(Provided entries Opens)

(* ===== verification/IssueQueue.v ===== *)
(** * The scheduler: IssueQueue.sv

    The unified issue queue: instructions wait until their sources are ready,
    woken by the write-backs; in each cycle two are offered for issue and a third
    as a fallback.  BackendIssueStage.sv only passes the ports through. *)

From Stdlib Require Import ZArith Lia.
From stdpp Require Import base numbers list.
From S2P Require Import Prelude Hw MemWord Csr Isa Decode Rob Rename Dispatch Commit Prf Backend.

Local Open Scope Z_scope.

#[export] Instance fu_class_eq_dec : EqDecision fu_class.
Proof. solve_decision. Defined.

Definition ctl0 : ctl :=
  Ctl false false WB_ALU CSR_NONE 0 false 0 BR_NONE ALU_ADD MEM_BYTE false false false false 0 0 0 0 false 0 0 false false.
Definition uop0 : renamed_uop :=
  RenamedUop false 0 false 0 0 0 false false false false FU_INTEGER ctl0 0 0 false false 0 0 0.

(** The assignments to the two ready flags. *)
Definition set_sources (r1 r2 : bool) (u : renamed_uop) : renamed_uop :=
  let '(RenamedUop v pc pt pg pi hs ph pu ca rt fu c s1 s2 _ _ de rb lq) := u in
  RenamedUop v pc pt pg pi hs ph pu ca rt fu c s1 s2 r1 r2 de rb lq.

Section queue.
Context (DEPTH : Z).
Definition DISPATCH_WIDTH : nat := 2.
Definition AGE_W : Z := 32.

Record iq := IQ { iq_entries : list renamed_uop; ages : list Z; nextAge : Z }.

(Provided entries Closes)
(Provided entries Opens)

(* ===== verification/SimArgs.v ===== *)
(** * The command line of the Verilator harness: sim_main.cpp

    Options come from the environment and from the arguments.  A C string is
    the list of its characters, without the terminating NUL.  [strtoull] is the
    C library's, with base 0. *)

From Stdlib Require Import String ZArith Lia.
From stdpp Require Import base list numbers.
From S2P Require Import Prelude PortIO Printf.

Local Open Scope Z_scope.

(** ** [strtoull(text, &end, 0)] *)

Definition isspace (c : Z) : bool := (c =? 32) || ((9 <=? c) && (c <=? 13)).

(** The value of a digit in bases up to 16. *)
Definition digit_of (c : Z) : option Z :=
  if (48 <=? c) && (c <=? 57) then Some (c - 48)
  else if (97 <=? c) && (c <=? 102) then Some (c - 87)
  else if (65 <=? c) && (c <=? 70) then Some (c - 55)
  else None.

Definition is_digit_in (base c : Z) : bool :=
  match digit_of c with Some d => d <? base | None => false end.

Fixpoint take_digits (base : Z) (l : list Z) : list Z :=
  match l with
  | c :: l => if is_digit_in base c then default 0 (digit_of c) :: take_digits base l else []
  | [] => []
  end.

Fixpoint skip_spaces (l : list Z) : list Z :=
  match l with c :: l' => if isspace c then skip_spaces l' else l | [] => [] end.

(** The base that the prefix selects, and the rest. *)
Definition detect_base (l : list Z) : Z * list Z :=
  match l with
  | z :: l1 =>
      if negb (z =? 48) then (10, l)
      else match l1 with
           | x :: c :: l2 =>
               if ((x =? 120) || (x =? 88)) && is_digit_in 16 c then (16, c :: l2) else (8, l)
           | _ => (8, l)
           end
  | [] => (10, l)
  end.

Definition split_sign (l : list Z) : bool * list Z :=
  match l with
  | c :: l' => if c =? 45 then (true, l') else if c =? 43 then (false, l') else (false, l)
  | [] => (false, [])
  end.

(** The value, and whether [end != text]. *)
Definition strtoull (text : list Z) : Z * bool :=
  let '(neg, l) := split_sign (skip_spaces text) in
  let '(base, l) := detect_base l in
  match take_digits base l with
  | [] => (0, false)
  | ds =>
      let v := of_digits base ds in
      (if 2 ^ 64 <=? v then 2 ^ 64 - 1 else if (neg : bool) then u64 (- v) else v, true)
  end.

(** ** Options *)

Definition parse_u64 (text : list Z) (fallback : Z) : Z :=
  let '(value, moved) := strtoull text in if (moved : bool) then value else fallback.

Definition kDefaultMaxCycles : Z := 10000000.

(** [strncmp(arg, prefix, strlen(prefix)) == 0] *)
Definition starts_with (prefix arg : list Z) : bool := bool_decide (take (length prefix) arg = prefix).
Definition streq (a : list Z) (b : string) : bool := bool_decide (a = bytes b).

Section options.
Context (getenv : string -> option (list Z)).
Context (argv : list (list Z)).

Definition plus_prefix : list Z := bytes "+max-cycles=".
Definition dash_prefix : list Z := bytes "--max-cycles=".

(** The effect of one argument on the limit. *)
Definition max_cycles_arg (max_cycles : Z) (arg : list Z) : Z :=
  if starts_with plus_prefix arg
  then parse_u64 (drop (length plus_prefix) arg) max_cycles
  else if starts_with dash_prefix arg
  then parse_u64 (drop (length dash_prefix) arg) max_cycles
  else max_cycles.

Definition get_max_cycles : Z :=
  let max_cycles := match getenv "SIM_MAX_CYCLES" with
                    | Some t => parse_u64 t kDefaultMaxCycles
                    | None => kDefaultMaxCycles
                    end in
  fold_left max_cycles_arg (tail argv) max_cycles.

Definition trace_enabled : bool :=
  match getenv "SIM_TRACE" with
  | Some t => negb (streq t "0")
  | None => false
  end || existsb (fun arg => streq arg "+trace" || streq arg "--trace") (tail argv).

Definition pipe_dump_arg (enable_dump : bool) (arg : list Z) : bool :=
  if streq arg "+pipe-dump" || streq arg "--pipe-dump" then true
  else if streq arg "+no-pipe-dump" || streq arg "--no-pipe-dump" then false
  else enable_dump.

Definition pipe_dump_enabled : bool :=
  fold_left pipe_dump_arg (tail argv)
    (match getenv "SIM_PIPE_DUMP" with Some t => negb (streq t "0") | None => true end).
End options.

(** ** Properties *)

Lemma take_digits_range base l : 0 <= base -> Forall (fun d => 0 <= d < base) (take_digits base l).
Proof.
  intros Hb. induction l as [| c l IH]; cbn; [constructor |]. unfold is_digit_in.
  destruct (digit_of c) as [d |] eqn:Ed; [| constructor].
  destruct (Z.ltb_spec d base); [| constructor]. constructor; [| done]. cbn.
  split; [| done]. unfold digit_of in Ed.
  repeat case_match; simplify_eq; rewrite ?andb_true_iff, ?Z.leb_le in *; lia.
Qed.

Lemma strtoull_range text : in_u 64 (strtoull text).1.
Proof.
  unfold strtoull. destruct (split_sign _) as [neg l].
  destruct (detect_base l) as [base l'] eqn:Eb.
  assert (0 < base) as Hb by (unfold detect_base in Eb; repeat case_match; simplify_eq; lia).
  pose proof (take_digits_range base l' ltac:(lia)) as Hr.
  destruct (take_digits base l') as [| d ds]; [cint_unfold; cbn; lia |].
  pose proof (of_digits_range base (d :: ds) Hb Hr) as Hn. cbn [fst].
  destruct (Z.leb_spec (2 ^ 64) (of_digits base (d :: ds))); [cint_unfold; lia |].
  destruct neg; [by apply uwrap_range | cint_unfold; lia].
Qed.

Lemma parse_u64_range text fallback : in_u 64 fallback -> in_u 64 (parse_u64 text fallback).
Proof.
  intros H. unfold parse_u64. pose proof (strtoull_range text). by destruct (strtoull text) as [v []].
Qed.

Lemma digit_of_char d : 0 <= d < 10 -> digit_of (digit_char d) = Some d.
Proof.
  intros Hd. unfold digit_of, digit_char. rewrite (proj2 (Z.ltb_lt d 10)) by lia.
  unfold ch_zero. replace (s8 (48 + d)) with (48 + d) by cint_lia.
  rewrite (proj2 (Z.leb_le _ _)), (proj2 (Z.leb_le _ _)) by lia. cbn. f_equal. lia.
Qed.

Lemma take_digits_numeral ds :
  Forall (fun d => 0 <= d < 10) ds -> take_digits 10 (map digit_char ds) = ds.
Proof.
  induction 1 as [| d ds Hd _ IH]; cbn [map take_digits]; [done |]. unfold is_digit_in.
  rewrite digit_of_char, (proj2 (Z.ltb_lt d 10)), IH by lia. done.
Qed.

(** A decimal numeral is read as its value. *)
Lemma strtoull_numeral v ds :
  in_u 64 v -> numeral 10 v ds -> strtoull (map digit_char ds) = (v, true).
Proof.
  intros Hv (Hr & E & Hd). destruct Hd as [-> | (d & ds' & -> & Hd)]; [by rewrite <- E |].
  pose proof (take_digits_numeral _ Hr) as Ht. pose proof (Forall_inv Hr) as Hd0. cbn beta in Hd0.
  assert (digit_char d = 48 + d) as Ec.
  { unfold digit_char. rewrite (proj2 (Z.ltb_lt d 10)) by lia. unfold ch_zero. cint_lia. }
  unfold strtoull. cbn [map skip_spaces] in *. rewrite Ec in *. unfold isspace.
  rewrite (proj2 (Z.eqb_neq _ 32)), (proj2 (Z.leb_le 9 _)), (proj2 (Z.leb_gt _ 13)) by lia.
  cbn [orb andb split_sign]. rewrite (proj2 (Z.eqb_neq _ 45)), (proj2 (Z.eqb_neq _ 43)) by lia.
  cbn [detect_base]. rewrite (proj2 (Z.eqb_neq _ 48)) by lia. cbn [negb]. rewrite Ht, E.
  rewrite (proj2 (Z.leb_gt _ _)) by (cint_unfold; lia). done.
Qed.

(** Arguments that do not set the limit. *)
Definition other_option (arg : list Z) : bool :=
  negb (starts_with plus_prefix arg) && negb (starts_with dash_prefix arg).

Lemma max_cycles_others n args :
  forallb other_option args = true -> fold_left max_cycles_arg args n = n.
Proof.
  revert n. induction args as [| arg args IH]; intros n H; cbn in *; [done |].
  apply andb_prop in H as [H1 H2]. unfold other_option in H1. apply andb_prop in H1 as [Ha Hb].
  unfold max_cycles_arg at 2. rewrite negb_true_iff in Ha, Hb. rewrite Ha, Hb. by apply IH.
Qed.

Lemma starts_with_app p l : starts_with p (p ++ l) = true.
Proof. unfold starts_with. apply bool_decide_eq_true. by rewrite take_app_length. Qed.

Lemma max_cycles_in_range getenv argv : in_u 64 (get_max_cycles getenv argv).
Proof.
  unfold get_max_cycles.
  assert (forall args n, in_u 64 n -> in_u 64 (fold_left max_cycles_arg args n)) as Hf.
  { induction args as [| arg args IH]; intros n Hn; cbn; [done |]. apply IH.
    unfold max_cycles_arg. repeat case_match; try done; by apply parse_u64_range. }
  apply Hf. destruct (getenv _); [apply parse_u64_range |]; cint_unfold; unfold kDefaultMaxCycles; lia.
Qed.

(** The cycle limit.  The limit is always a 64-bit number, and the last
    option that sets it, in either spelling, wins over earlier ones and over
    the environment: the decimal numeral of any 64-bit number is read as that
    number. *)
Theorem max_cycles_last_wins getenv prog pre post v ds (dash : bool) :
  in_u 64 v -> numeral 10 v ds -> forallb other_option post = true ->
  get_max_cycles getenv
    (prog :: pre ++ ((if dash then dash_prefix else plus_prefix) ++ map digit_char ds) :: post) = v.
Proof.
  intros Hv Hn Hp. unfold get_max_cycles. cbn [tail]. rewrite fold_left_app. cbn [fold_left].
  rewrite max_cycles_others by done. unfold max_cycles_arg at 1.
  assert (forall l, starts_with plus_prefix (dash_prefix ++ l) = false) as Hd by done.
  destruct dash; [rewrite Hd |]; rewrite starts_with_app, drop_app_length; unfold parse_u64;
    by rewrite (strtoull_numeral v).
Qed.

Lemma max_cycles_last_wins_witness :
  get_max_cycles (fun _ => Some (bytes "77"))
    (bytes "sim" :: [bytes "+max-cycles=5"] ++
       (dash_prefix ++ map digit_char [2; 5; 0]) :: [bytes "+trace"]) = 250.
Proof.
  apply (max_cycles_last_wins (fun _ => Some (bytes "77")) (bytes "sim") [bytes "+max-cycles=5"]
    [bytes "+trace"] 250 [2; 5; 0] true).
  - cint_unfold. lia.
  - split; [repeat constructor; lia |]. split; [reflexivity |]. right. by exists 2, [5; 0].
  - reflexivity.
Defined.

(Provided entries Closes)

Exercise goal: Return only the part of the records above that opens with the line containing "split; [| done]. unfold digit_of in Ed." and closes with the line containing "pose proof (take_digits_range", ends included.

Response to this exercise:
  split; [| done]. unfold digit_of in Ed.
  repeat case_match; simplify_eq; rewrite ?andb_true_iff, ?Z.leb_le in *; lia.
Qed.

Lemma strtoull_range text : in_u 64 (strtoull text).1.
Proof.
  unfold strtoull. destruct (split_sign _) as [neg l].
  destruct (detect_base l) as [base l'] eqn:Eb.
  assert (0 < base) as Hb by (unfold detect_base in Eb; repeat case_match; simplify_eq; lia).
  pose proof (take_digits_range base l' ltac:(lia)) as Hr.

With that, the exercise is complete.